Plusieurs facteurs expliquent ce phénomène. D’abord, la multinationalisation des entreprises qui s’accommode mal d’un système financier toujours principalement assis sur des logiques nationales. Ensuite, une volonté politique des États des pays développés de trouver de nouveaux moyens de financement pour répondre à la montée de leurs déficits extérieurs et l’arrivée au pouvoir d’équipes politiques d’obédience libérale qui mettent en place la libre circulation du capital (les « 3 D » : déréglementation, décloisonnement, désintermédiation). Enfin, la révolution des NTIC (technologies du traitement de l’information, du codage et de la communication) a fourni les moyens techniques de la globalisation.
Les comportements mimétiques des intervenants sur les marchés financiers favorisent les bulles spéculatives et provoquent une instabilité financière. En effet, beaucoup d’opérateurs sur le marché (les zinzins notamment : compagnies d’assurances, fonds de pensions), qui ont des fonds à placer, attendent de pouvoir déceler la tendance du prix des produits financiers ; à la hausse pour acheter, à la baisse pour vendre. Par conséquent, lorsqu’ils croient avoir décelé une tendance haussière ou baissière, ils achètent à la hausse et vendent à la baisse. Or, dans un univers d’incertitude, chaque opérateur est conduit à se préoccuper des considérations des autres pour améliorer la pertinence des ses anticipations. Ainsi, lorsque certains opérateurs prennent des décisions dans un sens, les autres sont fortement incités à les imiter. Ainsi naissent des bulles spéculatives qui finissent toujours par éclater (effondrement des cours).
les effets de l’émergence de cette « nouvelle finance » sur l’économie
La libéralisation de la finance doit, selon la théorie, assurer l’allocation optimale du capital, mais elle a aussi des effets néfastes sur l’économie.

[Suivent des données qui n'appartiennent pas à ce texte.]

(* ===== verification/Multicluster.v ===== *)
(** * The multicluster client: pkg/multicluster (service_import.go,
      traffic_policy.go, service_export.go, ingress_class.go)

    Services imported from other clusters, presented as Kubernetes objects,
    and how traffic is spread over the clusters. *)

From S2P Require Import Prelude Identity Service Core Api MeshConfig K8s Catalog.
Import Identity.Identity Service.Service Api.Api K8s.K8s Catalog.Catalog.
#[local] Open Scope Z_scope.

Module Multicluster.

Definition ActiveActiveLbType : string := "ActiveActive".
Definition FailOverLbType : string := "FailOver".
Definition AnyServiceAccount : string := "*".
Definition ClusterWeightAcceptAll : Z := 100.
Definition ClusterWeightFailOver : Z := 0.

(** [fmt.Sprintf] of the annotation names. *)
Definition importAnnotation (what ip : string) (port : Z) : string :=
  "flomesh.io/ServiceImport/" +:+ what +:+ "/" +:+ ip +:+ "/" +:+ pretty port.
Definition ServiceImportClusterKeyAnnotation : string → Z → string := importAnnotation "ClusterKey".
Definition ServiceImportContextPathAnnotation : string → Z → string := importAnnotation "ContextPath".
Definition ServiceImportLBTypeAnnotation : string → Z → string := importAnnotation "LBType".
Definition ServiceImportLBWeightAnnotation : string → Z → string := importAnnotation "LBWeight".

Record Client := mkClient {
  inf_ServiceImport : option (Store ServiceImport);
  inf_ServiceExport : option (Store ServiceExport);
  inf_GlobalTrafficPolicy : option (Store GlobalTrafficPolicy);
  inf_IngressClass : option (Store IngressClass)
}.

Section client.
Context {MS : MapSet} {LM : LabelMatch} (c : Client).

(** ** traffic_policy.go *)

Definition getGlobalTrafficPolicy (svc : MeshService) : option GlobalTrafficPolicy :=
  getIfExists (inf_GlobalTrafficPolicy c) (NamespacedKey svc).

Definition isLocality (svc : MeshService) : bool :=
  match getGlobalTrafficPolicy svc with
  | Some p => bool_decide (gtp_LbType p = LocalityLbType)
  | None => true
  end.

(** A nil map is the empty one: only its length and lookups are used. *)
Definition getServiceTrafficPolicy (svc : MeshService) : string * gmap string Z :=
  match getGlobalTrafficPolicy svc with
  | Some p =>
      (gtp_LbType p,
       foldl (λ keys lbt, <[lbt_ClusterKey lbt := default 0 (lbt_Weight lbt)]> keys) ∅ (gtp_Targets p))
  | None => (LocalityLbType, ∅)
  end.

Record lbWeights := mkLbWeights {
  w_aa : bool; w_fo : bool; w_lc : bool; w_weight : Z; w_clusterKeys : gmap string Z }.

Definition LbWeightForService (svc : MeshService) : lbWeights :=
  match getGlobalTrafficPolicy svc with
  | Some p =>
      if bool_decide (gtp_LbType p = ActiveActiveLbType) then
        match gtp_Targets p with
        | [] => mkLbWeights true false false ClusterWeightAcceptAll ∅
        | targets =>
            match head (List.filter (λ t, bool_decide (ServiceImportUID svc = lbt_ClusterKey t)) targets) with
            | Some t =>
                let w := default 0 (lbt_Weight t) in
                mkLbWeights true false false w {[lbt_ClusterKey t := w]}
            | None => mkLbWeights true false false 0 ∅
            end
        end
      else if bool_decide (gtp_LbType p = FailOverLbType) then
        mkLbWeights false true false ClusterWeightFailOver
          (foldl (λ keys t, <[lbt_ClusterKey t := ClusterWeightFailOver]> keys) ∅ (gtp_Targets p))
      else mkLbWeights false false true 0 ∅
  | None => mkLbWeights false false true 0 ∅
  end.

(** ** service_import.go *)

Definition findImport (svc : MeshService) : option ServiceImport :=
  getIfExists (inf_ServiceImport c) (NamespacedKey svc).

Definition importedPort (port : ImportPort) (t : Target) : K8sServicePort :=
  mkServicePort (ipt_Name port) (ipt_Protocol port) (ipt_AppProtocol port) (ipt_Port port) (IntVal (tgt_Port t)).

(** The service stands for the first endpoint with the target port; without
    one it has neither address nor ports. *)
Definition mc_GetService (svc : MeshService) : option K8sService :=
  if isLocality svc then None
  else
    si ← findImport svc;
    port ← head (List.filter (λ p,
      EqualFold (si_Name si) (Name svc) && bool_decide (uint16 (ipt_Port p) = Port svc) &&
      bool_decide (0 < length (ipt_Endpoints p))%nat) (si_Ports si));
    let picked := head (List.filter (λ e, bool_decide (TargetPort svc = uint16 (tgt_Port (ime_Target e))))
                          (ipt_Endpoints port)) in
    Some (mkK8sService (si_Namespace si) (si_Name si) (si_UID si) ∅ ∅ {["app" := si_Name si]}
      (default "" (tgt_IP ∘ ime_Target <$> picked))
      (option_list (importedPort port ∘ ime_Target <$> picked))).

(** One service per endpoint of every port. *)
Definition mc_ListServices : list K8sService :=
  si ← informers_List (inf_ServiceImport c);
  if isLocality (named (si_Namespace si) (si_Name si)) then []
  else
    port ← si_Ports si;
    map (λ e, mkK8sService (si_Namespace si) (si_Name si) (ime_ClusterKey e) ∅ ∅ {["app" := si_Name si]}
                (tgt_IP (ime_Target e)) [importedPort port (ime_Target e)]) (ipt_Endpoints port).

(** The pods of imported services: one per endpoint. *)
Definition mc_ListPods : list Pod :=
  si ← informers_List (inf_ServiceImport c);
  port ← si_Ports si;
  map (λ e, mkPod (si_Namespace si) (tgt_Host (ime_Target e)) {["app" := si_Name si]} ∅
              (si_ServiceAccountName si) [tgt_IP (ime_Target e)] None) (ipt_Endpoints port).

(** One endpoint of an import with its annotations. *)
Definition addImportEndpoint (lbType : string) (port : ImportPort) (eps : Endpoints) (e : ImportEndpoint * Z)
    : Endpoints :=
  let '(e, weight) := e in
  let t := ime_Target e in
  let ann key v m := <[key (tgt_IP t) (tgt_Port t) := v]> m in
  mkEndpoints (eps_Namespace eps) (eps_Name eps) (eps_Labels eps)
    (ann ServiceImportLBWeightAnnotation (pretty weight)
      (ann ServiceImportLBTypeAnnotation lbType
        (ann ServiceImportContextPathAnnotation (tgt_Path t)
          (ann ServiceImportClusterKeyAnnotation (ime_ClusterKey e) (eps_Annotations eps)))))
    (eps_Subsets eps ++
      [mkSubset [mkEndpointAddress (tgt_IP t) (tgt_Host t)]
        [mkEndpointPort (ipt_Name port) (ipt_Protocol port) (ipt_AppProtocol port) (tgt_Port t)]]).

(** The endpoints the policy admits, with their weights. *)
Definition admitted (svc : MeshService) (clusterKeys : gmap string Z) (port : ImportPort)
    : list (ImportEndpoint * Z) :=
  omap (λ e,
    if bool_decide (0 < TargetPort svc) && negb (bool_decide (TargetPort svc = uint16 (tgt_Port (ime_Target e))))
    then None
    else if bool_decide (clusterKeys = ∅) then Some (e, 0)
    else pair e <$> clusterKeys !! ime_ClusterKey e) (ipt_Endpoints port).

Definition mc_GetEndpoints (svc : MeshService) : option Endpoints :=
  let '(lbType, clusterKeys) := getServiceTrafficPolicy svc in
  if bool_decide (lbType = LocalityLbType) then None
  else
    si ← findImport svc;
    port ← head (List.filter (λ p,
      EqualFold (si_Name si) (Name svc) &&
      (bool_decide (Port svc = 0) || bool_decide (Port svc = uint16 (ipt_Port p))) &&
      bool_decide (0 < length (ipt_Endpoints p))%nat) (si_Ports si));
    Some (foldl (addImportEndpoint lbType port) (mkEndpoints (si_Namespace si) (si_Name si) ∅ ∅ [])
            (admitted svc clusterKeys port)).

Definition mc_ListServiceIdentitiesForService (svc : MeshService) : string + list K8sServiceAccount :=
  match mc_GetService svc with
  | None => inl "error fetching service"
  | Some k8sSvc =>
      inr (ToSlice (foldl (λ accounts pod,
        if bool_decide (k8s_Selector k8sSvc = ∅) then accounts
        else if Matches (k8s_Selector k8sSvc) (pod_Labels pod)
        then (Add (mkSA (pod_Namespace pod) (pod_ServiceAccountName pod)) accounts).1
        else accounts) NewSet mc_ListPods))
  end.

Definition mc_GetTargetPortForServicePort (nn : NamespacedName) (port : Z) : gmap Z bool :=
  let svc := named (nn_Namespace nn) (nn_Name nn) in
  let lb := LbWeightForService svc in
  if w_lc lb then ∅
  else
    match findImport svc with
    | None => ∅
    | Some si =>
        foldl (λ ports e, <[uint16 (tgt_Port (ime_Target e)) := w_aa lb]> ports) ∅
          (p ← List.filter (λ p, EqualFold (si_Name si) (nn_Name nn) && bool_decide (uint16 (ipt_Port p) = port))
                 (si_Ports si);
           List.filter (λ e, bool_decide (w_clusterKeys lb = ∅) ||
                             bool_decide (is_Some (w_clusterKeys lb !! ime_ClusterKey e))) (ipt_Endpoints p))
    end.

(** ** service_export.go, ingress_class.go *)

Definition notExportable (cond : Condition) : bool :=
  (bool_decide (cond_Type cond = "Valid") && negb (bool_decide (cond_Status cond = "True"))) ||
  (bool_decide (cond_Type cond = "Conflict") && negb (bool_decide (cond_Status cond = "False"))).

(** [inl] is the error of the lookup. *)
Definition mc_GetExportedRule (svc : MeshService) : string + option ServiceExportRule :=
  match informers_GetByKey (inf_ServiceExport c) (NamespacedKey svc) with
  | (_, true) => inl "error"
  | (None, false) => inr None
  | (Some se, false) =>
      inr (if existsb notExportable (se_Conditions se) then None
           else head (List.filter (λ r, bool_decide (uint16 (ser_PortNumber r) = Port svc)) (se_Rules se)))
  end.

(** A present and non-empty annotation. *)
Definition annotated (ic : IngressClass) (key : string) : option string :=
  v ← igc_Annotations ic !! key; if bool_decide (v = "") then None else Some v.

Definition mc_GetIngressControllerServices : list MeshService :=
  omap (λ ic,
    ns ← match annotated ic "meta.flomesh.io/fsm-namespace" with
         | Some ns => Some ns
         | None => match annotated ic "meta.flomesh.io/erie-canal-namespace" with
                   | Some ns => Some ns
                   | None => annotated ic "meta.flomesh.io/namespace"
                   end
         end;
    svc ← annotated ic "meta.flomesh.io/ingress-pipy-svc";
    Some (named ns svc)) (informers_List (inf_IngressClass c)).

(** The client as the controller of the catalog. *)
Definition client_MultiCluster : MultiClusterController := {|
  GetLbWeightForService := λ svc, let w := LbWeightForService svc in mkLbWeight (w_aa w) (w_fo w) (w_weight w);
  mcc_GetTargetPortForServicePort := mc_GetTargetPortForServicePort;
  GetExportedRule := mc_GetExportedRule;
  GetIngressControllerServices := mc_GetIngressControllerServices
|}.

End client.

End Multicluster.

Les fluctuations du marché financier se répercutent plus immédiatement sur les décisions d'investissement, d'épargne, voire de consommation. En bref, l'activité économique devient plus cyclique dans un environnement de plus en plus incertain.
Par ailleurs, l'interdépendance des intermédiaires financiers crée un risque de système : les bulles spéculatives, le surendettement de certains agents économiques non financiers, les contraintes de liquidité peuvent induire des mouvements de spéculation et des paniques bancaires, des faillites et leurs effets en cascade sur l’ensemble de l’économie : licenciements, chômage.
Enfin, la globalisation financière a permis l’émergence d’un capitalisme actionnarial. La recherche de la maximisation des rendements sur le court terme oriente le partage de la valeur ajoutée en faveur des détenteurs de capitaux au détriment de l’emploi et des revenus des salariés.